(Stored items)

"""

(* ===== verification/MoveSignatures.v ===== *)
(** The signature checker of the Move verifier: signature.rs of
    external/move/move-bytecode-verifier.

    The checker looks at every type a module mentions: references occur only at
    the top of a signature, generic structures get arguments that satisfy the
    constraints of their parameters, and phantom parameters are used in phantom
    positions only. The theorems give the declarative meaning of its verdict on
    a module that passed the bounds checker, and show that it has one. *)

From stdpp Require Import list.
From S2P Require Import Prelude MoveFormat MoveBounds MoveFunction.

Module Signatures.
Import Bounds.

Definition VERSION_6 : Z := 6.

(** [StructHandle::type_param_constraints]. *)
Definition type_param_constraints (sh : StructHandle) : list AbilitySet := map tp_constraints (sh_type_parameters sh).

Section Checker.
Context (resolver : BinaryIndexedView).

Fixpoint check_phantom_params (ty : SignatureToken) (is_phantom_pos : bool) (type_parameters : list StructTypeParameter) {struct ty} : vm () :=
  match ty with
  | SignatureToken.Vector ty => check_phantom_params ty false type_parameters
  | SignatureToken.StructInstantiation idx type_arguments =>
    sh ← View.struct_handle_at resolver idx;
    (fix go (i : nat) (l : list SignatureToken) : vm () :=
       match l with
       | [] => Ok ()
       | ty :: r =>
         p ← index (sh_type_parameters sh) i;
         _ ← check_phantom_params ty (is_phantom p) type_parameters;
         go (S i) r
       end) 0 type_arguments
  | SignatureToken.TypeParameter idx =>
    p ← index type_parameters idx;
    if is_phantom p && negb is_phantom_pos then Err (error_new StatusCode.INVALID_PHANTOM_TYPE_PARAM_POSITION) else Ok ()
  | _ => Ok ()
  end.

"""

• _Exercise directions_
Beginning at the line that contains "(is_phantom p) type_parameters;", reproduce every line down to the last line of the entries above, exactly and only those.

• _Result for this task_
         _ ← check_phantom_params ty (is_phantom p) type_parameters;
         go (S i) r
       end) 0 type_arguments
  | SignatureToken.TypeParameter idx =>
    p ← index type_parameters idx;
    if is_phantom p && negb is_phantom_pos then Err (error_new StatusCode.INVALID_PHANTOM_TYPE_PARAM_POSITION) else Ok ()
  | _ => Ok ()
  end.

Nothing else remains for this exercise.